Desmond came back into the living room. “Do you know who you look like?” he asked Bailey.

“My parents, I suspect,” she replied.

“Cathy Downs. The actress who co-starred with Henry Fonda in My Darling Clementine.”

“I’m not familiar with that film,” she said.

“We’ll have a showing here. Whenever you like,” he said.

“Need to talk to your man out there, Desmond,” I said.

He scratched at his eyebrow. “That stuff again?”

“I don’t know what you mean by ‘that stuff,’?” I said. “This is a homicide investigation.”

“Antoine had some addictions in the past. You should be able to understand that.”

“I just watched him eat a roach.”

“He has a prescription for medical marijuana. I won’t let him smoke it here again. You have my word.”

“Do you play all those instruments?” Bailey asked.

“The saxophone is Antoine’s,” Desmond replied.

“What songs were you playing?” she asked.

“Some of the Flip Phillips arrangements. You know who Flip Phillips was?”

“No, I’m sorry,” she said.

“This isn’t a social call,” I said.

“Okay,” he said to me. “What a hothead you are, Dave. No, I take that back. You’re a Puritan at heart. You need buckle shoes and one of those tall hats.”

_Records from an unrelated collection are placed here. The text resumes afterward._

(* ===== verification/LeonVoice.v ===== *)
(** * Leon's voice turn (services/leon_voice_spend.py, services/leon_voice.py)

    Speech in, a reply, speech out: three calls of a paid provider, each with
    a reservation made before it against the cap of a fixed system workspace,
    committed when the call answered and released when it failed.  The
    provider is a parameter: what it answers to each call.  Every spend
    operation is a transaction of its own. *)

From S2P Require Import Prelude Models Database Outbox Text Spend Decimal PyJson.

(** ** The spend ledger (leon_voice_spend.py) *)

Definition LEON_SYSTEM_WORKSPACE_ID : id := 0x40008000000000000002%positive.

(** the prices of the settings, [Decimal(str(rate))] of each *)
Class VoiceSettings := {
  openai_api_key : option string;
  leon_openai_chat_model : string;
  leon_openai_tts_voice : string;
  leon_stt_cost_usd_per_minute : dec;
  leon_llm_input_cost_usd_per_1k_tokens : dec;
  leon_llm_output_cost_usd_per_1k_tokens : dec;
  leon_tts_cost_usd_per_1k_chars : dec
}.

Definition default_voice_settings (key : option string) : VoiceSettings := {|
  openai_api_key := key;
  leon_openai_chat_model := "gpt-4o-mini";
  leon_openai_tts_voice := "alloy";
  leon_stt_cost_usd_per_minute := (6, -3);
  leon_llm_input_cost_usd_per_1k_tokens := (3, -3);
  leon_llm_output_cost_usd_per_1k_tokens := (15, -3);
  leon_tts_cost_usd_per_1k_chars := (15, -3)
|}.

Definition _STT_RESERVE_MAX_MINUTES : dec := (12, 0).
Definition _CHARS_PER_TOKEN_ESTIMATE : Z := 4.
Definition _LLM_RESERVE_MAX_OUTPUT_TOKENS : Z := 300.

Definition _load_cap_for_update : M (option SpendCap) :=
session_get w_caps (LEON_SYSTEM_WORKSPACE_ID, None).

Definition reserve (provider : string) (estimated_cost_usd : usd) : M id :=
savepoint (
  cap ← _load_cap_for_update;
  match cap with
  | None => raise (LeonSpendExceeded "voice spend cap is not configured")
  | Some cap =>
      t ← now;
      daily ← spend_committed_plus_reserved LEON_SYSTEM_WORKSPACE_ID None (Some (utc_day_start t));
      monthly ← spend_committed_plus_reserved LEON_SYSTEM_WORKSPACE_ID None
                  (Some (utc_month_start t));
      if cap_daily_cap_usd cap <? daily + estimated_cost_usd
      then raise (LeonSpendExceeded "daily voice spend cap reached")
      else if cap_monthly_cap_usd cap <? monthly + estimated_cost_usd
      then raise (LeonSpendExceeded "monthly voice spend cap reached")
      else if estimated_cost_usd <? 0
      then raise (IntegrityError "spend_reservations_estimated_cost_usd_check")
      else
        reservation ← uuid4;
        insert_row w_reservations reservation
          (mk_reservation LEON_SYSTEM_WORKSPACE_ID None None provider None estimated_cost_usd
             RESERVED t);;
        mret reservation
  end).

(** the reservation, when it is still open *)
Definition open_reservation (reservation_id : id) : M (option SpendReservation) :=
reservation ← session_get w_reservations reservation_id;
mret (match reservation with
      | Some r => if decide (rsv_status r = RESERVED) then Some r else None
      | None => None
      end).

Definition commit (reservation_id : id) (actual_cost_usd : usd) : M unit :=
savepoint (
  reservation ← open_reservation reservation_id;
  match reservation with
  | None => mret tt
  | Some r =>
      let reserved := rsv_estimated_cost_usd r in
      let actual := if 0 <=? actual_cost_usd then actual_cost_usd else 0 in
      let actual := if reserved <? actual then reserved else actual in
      modify w_reservations reservation_id (λ r, r <| rsv_status := COMMITTED |>);;
      log ← uuid4;
      t ← now;
      insert_row w_spend_logs log
        (mk_spend_log LEON_SYSTEM_WORKSPACE_ID None (rsv_provider r) None actual t)
  end).

Definition release (reservation_id : id) : M unit :=
savepoint (
  reservation ← open_reservation reservation_id;
  match reservation with
  | None => mret tt
  | Some _ => modify w_reservations reservation_id (λ r, r <| rsv_status := RELEASED |>)
  end).

(** *** Prices *)

(** a turn of the history, and the number of characters of the whole *)
Definition history_chars (history : list (string * string)) : Z :=
Z.of_nat (list_sum (map (λ turn, String.length turn.2) history)).

Section Prices.
Context `{VoiceSettings}.

Definition stt_reserve_estimate_usd : result exn usd :=
quantize_usd (dec_mul _STT_RESERVE_MAX_MINUTES leon_stt_cost_usd_per_minute).

(** [duration], as it is decoded: a number, or what [isinstance] takes for one *)
Definition stt_actual_cost_usd (duration_seconds : json) : result exn usd :=
match duration_seconds with
| JNum m e =>
    if m <? 0 then stt_reserve_estimate_usd
    else quantize_usd (dec_mul (dec_div (m, - Z.of_nat e) (dec_of 60)) leon_stt_cost_usd_per_minute)
| JBool _ => Raise InvalidOperation
| _ => stt_reserve_estimate_usd
end.

Definition per_thousand (n rate : dec) : dec := dec_mul (dec_div n (dec_of 1000)) rate.

Definition llm_cost_usd (input_tokens output_tokens : dec) : result exn usd :=
quantize_usd (dec_add (per_thousand input_tokens leon_llm_input_cost_usd_per_1k_tokens)
                (per_thousand output_tokens leon_llm_output_cost_usd_per_1k_tokens)).

Definition llm_reserve_estimate_usd (history : list (string * string)) (user_text : string) :
  result exn usd :=
let input_chars := Z.of_nat (String.length user_text) + history_chars history in
llm_cost_usd (dec_div (dec_of input_chars) (dec_of _CHARS_PER_TOKEN_ESTIMATE))
  (dec_of _LLM_RESERVE_MAX_OUTPUT_TOKENS).

Definition llm_actual_cost_usd (input_tokens output_tokens : Z) : result exn usd :=
llm_cost_usd (dec_of (Z.max input_tokens 0)) (dec_of (Z.max output_tokens 0)).

Definition tts_cost_usd (text : string) : result exn usd :=
quantize_usd (per_thousand (dec_of (Z.of_nat (String.length text))) leon_tts_cost_usd_per_1k_chars).
End Prices.

(** ** The turn (leon_voice.py) *)

Definition MAX_AUDIO_BYTES : Z := 15 * 1024 * 1024.
Definition MAX_TEXT_CHARS : Z := 4000.
Definition MAX_HISTORY_TURNS : nat := 8.
Definition _MAX_REPLY_TOKENS : Z := 300.

Definition concat_strings (l : list string) : string := foldr String.append EmptyString l.

Definition LEON_SYSTEM_PROMPT : string :=
concat_strings
  ["You are Leon Rico, an animated companion who lives as an overlay on the user's ";
   "Android screen. You are having a spoken conversation — your reply is converted to ";
   "speech and read aloud, so write the way a person actually talks: short sentences, ";
   "no markdown, no bullet lists, no headings, nothing that only makes sense written ";
   "down. Keep replies brief and conversational, generally one to three sentences ";
   "unless the user clearly wants more detail.";
   newline;
   newline;
   "Who you are: a hustler at heart who made his money designing an app that took off — ";
   "self-made, not handed anything. That background comes through as confidence and ";
   "hustle, not bragging; you only bring it up when it's actually relevant, not every ";
   "reply.";
   newline;
   newline;
   "Your energy is always positive and always encouraging — you hype the user up, look ";
   "for the upside, and never talk down to them, even when the news is bad; you're ";
   "still real about the bad news, just not negative about it. Your voice is casual and ";
   "warm, contemporary African American vernacular worked in naturally — words like ";
   "'fam', 'no cap', 'let's get it', 'I got you', 'that's real' — used the way someone ";
   "actually talks, not piled on every sentence and never written as broken or ";
   "misspelled English. Skip it entirely for serious or sensitive topics; read the room."].

(** what is sent to the provider *)
Inductive call : Type :=
| Transcribe (key audio filename content_type : string)
| Complete (key model : string) (max_tokens : Z) (messages : list (string * string))
| Speak (key voice input : string).

(** what comes back: an exception of the transport, or a response with its
    body decoded when it is JSON, and as it is *)
Inductive upstream : Type :=
| HTTPError
| Response (status_code : Z) (body : option json) (content content_type : string).

Section Turn.
Context `{VoiceSettings} (provider : call → upstream).

Definition _safe_json (body : option json) (stage fallback : string) : result exn pydict :=
match body with
| Some (JObj kv) => Ok kv
| _ => Raise (LeonVoiceError fallback stage)
end.

Definition _require_openai_key (stage : string) : result exn string :=
match openai_api_key with
| Some key =>
    if String.eqb key EmptyString
    then Raise (LeonVoiceError "voice conversation is not configured (missing OpenAI key)" stage)
    else Ok key
| None => Raise (LeonVoiceError "voice conversation is not configured (missing OpenAI key)" stage)
end.

Definition _reserve_or_fail (name : string) (estimated_cost_usd : usd) : M id :=
catch (reserve name estimated_cost_usd) (λ e, match e with
  | LeonSpendExceeded _ =>
      raise (LeonVoiceError "Leon has reached today's conversation budget — try again later" "spend")
  | e => raise e
  end).

(** [release] and [raise], of every failed call *)
Definition fail_call {A} (reservation_id : id) (detail stage : string) : M A :=
release reservation_id;;
raise (LeonVoiceError detail stage).

(** [except LeonVoiceError: release; raise] *)
Definition or_release {A} (reservation_id : id) (r : result exn A) : M A :=
match r with
| Ok a => mret a
| Raise (LeonVoiceError detail stage) => fail_call reservation_id detail stage
| Raise e => raise e
end.

Definition or_text (a b : string) : string := if String.eqb a EmptyString then b else a.

Definition transcribe_audio (audio filename content_type : string) : M string :=
key ← lift_result (_require_openai_key "stt");
estimate ← lift_result stt_reserve_estimate_usd;
reservation_id ← _reserve_or_fail "openai-whisper" estimate;
match provider (Transcribe key audio filename (or_text content_type "audio/m4a")) with
| HTTPError => fail_call reservation_id "speech recognition is unavailable right now" "stt"
| Response status_code body _ _ =>
    if 400 <=? status_code then fail_call reservation_id "could not understand that audio" "stt" else
    body ← or_release reservation_id
             (_safe_json body "stt" "speech recognition returned an unexpected response");
    match as_str (dict_get body "text" JNull) with
    | None => fail_call reservation_id "didn't catch that — try again" "stt"
    | Some text =>
        let text := strip text in
        if String.eqb text EmptyString
        then fail_call reservation_id "didn't catch that — try again" "stt" else
        actual ← lift_result (stt_actual_cost_usd (dict_get body "duration" JNull));
        commit reservation_id actual;;
        mret text
    end
end.

(** the text blocks of a list of content blocks *)
Definition text_block (block : json) : option string :=
match block with
| JObj kv =>
    match dict_get kv "type" JNull, dict_get kv "text" JNull with
    | JStr "text", JStr s => Some s
    | _, _ => None
    end
| _ => None
end.

Definition unexpected_reply : exn := LeonVoiceError "Leon's brain returned an unexpected response" "llm".

(** the reply of a decoded completion *)
Definition reply_of (body : pydict) : result exn string :=
match dict_get body "choices" JNull with
| JList (JObj first_choice :: _) =>
    match dict_get first_choice "message" JNull with
    | JObj message =>
        let reply := match dict_get message "content" JNull with
                     | JStr content => strip content
                     | JList content => strip (concat_strings (omap text_block content))
                     | _ => EmptyString
                     end in
        if String.eqb reply EmptyString
        then Raise (LeonVoiceError "Leon couldn't think of a reply just now" "llm") else Ok reply
    | _ => Raise unexpected_reply
    end
| _ => Raise unexpected_reply
end.

(** [usage.get(key, usage.get(other))], when it is an [int] *)
Definition token_count (usage : pydict) (key other : string) : Z :=
default 0 (as_int (dict_get usage key (dict_get usage other JNull))).

(** the cost of the tokens the completion reports *)
Definition reported_cost (body : pydict) : result exn usd :=
let usage := match dict_get body "usage" JNull with JObj kv => kv | _ => [] end in
llm_actual_cost_usd (token_count usage "input_tokens" "prompt_tokens")
  (token_count usage "output_tokens" "completion_tokens").

Definition generate_reply (user_text : string) (history : list (string * string)) : M string :=
key ← lift_result (_require_openai_key "llm");
estimate ← lift_result (llm_reserve_estimate_usd history user_text);
reservation_id ← _reserve_or_fail "openai-llm" estimate;
let messages := ("system", LEON_SYSTEM_PROMPT) :: history ++ [("user", user_text)] in
match provider (Complete key leon_openai_chat_model _MAX_REPLY_TOKENS messages) with
| HTTPError => fail_call reservation_id "Leon's brain is unavailable right now" "llm"
| Response status_code body _ _ =>
    if 400 <=? status_code
    then fail_call reservation_id "Leon couldn't think of a reply just now" "llm" else
    answer ← or_release reservation_id
      (body ← _safe_json body "llm" "Leon's brain returned an unexpected response";
       reply ← reply_of body;
       Ok (body, reply));
    actual ← lift_result (reported_cost answer.1);
    commit reservation_id actual;;
    mret answer.2
end.

Definition synthesize_speech (text : string) : M string :=
key ← lift_result (_require_openai_key "tts");
cost ← lift_result (tts_cost_usd text);
reservation_id ← _reserve_or_fail "openai-tts" cost;
match provider (Speak key leon_openai_tts_voice text) with
| HTTPError => fail_call reservation_id "Leon's voice is unavailable right now" "tts"
| Response status_code _ content content_type =>
    if 400 <=? status_code
    then fail_call reservation_id "Leon's voice is unavailable right now" "tts"
    else if String.eqb content EmptyString
    then fail_call reservation_id "Leon's voice returned empty audio" "tts"
    else if String.prefix "application/json" (lower content_type)
    then fail_call reservation_id "Leon's voice returned an unexpected response" "tts"
    else
      commit reservation_id cost;;
      mret content
end.

Record voice_answer : Type := mk_voice_answer {
  va_user_text : string;
  va_reply_text : string;
  va_reply_audio : string
}.

Definition run_voice_turn (user_text audio : option string) (audio_filename audio_content_type : string)
  (history : list (string * string)) : M voice_answer :=
let given := strip (default EmptyString user_text) in
resolved_text ←
  (if String.eqb given EmptyString then
     match audio with
     | Some audio =>
         if String.eqb audio EmptyString
         then raise (LeonVoiceError "no speech or text was provided" "input")
         else transcribe_audio audio audio_filename audio_content_type
     | None => raise (LeonVoiceError "no speech or text was provided" "input")
     end
   else mret given);
reply_text ← generate_reply resolved_text history;
reply_audio ← synthesize_speech reply_text;
mret (mk_voice_answer resolved_text reply_text reply_audio).
End Turn.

I slid back the glass door and waited for Bailey. “Coming?”

“Yes,” she said, smiling.

Desmond’s eyes never left the back of her head.

Butterworth was lying on a recliner under a beach umbrella inset in a glass table. “Oh me, oh my, what do we have here?” he said.

His robe had fallen open. The outline of his phallus was stenciled as tautly as a banana against his bikini. He blew me a kiss.

• • •

DESMOND WAS RIGHT. My feelings about Butterworth were not objective. An open cooler humped with crushed ice and imported bottles of beer rested on a redwood table. I pulled a bottle of Tuborg from the ice. “Catch.”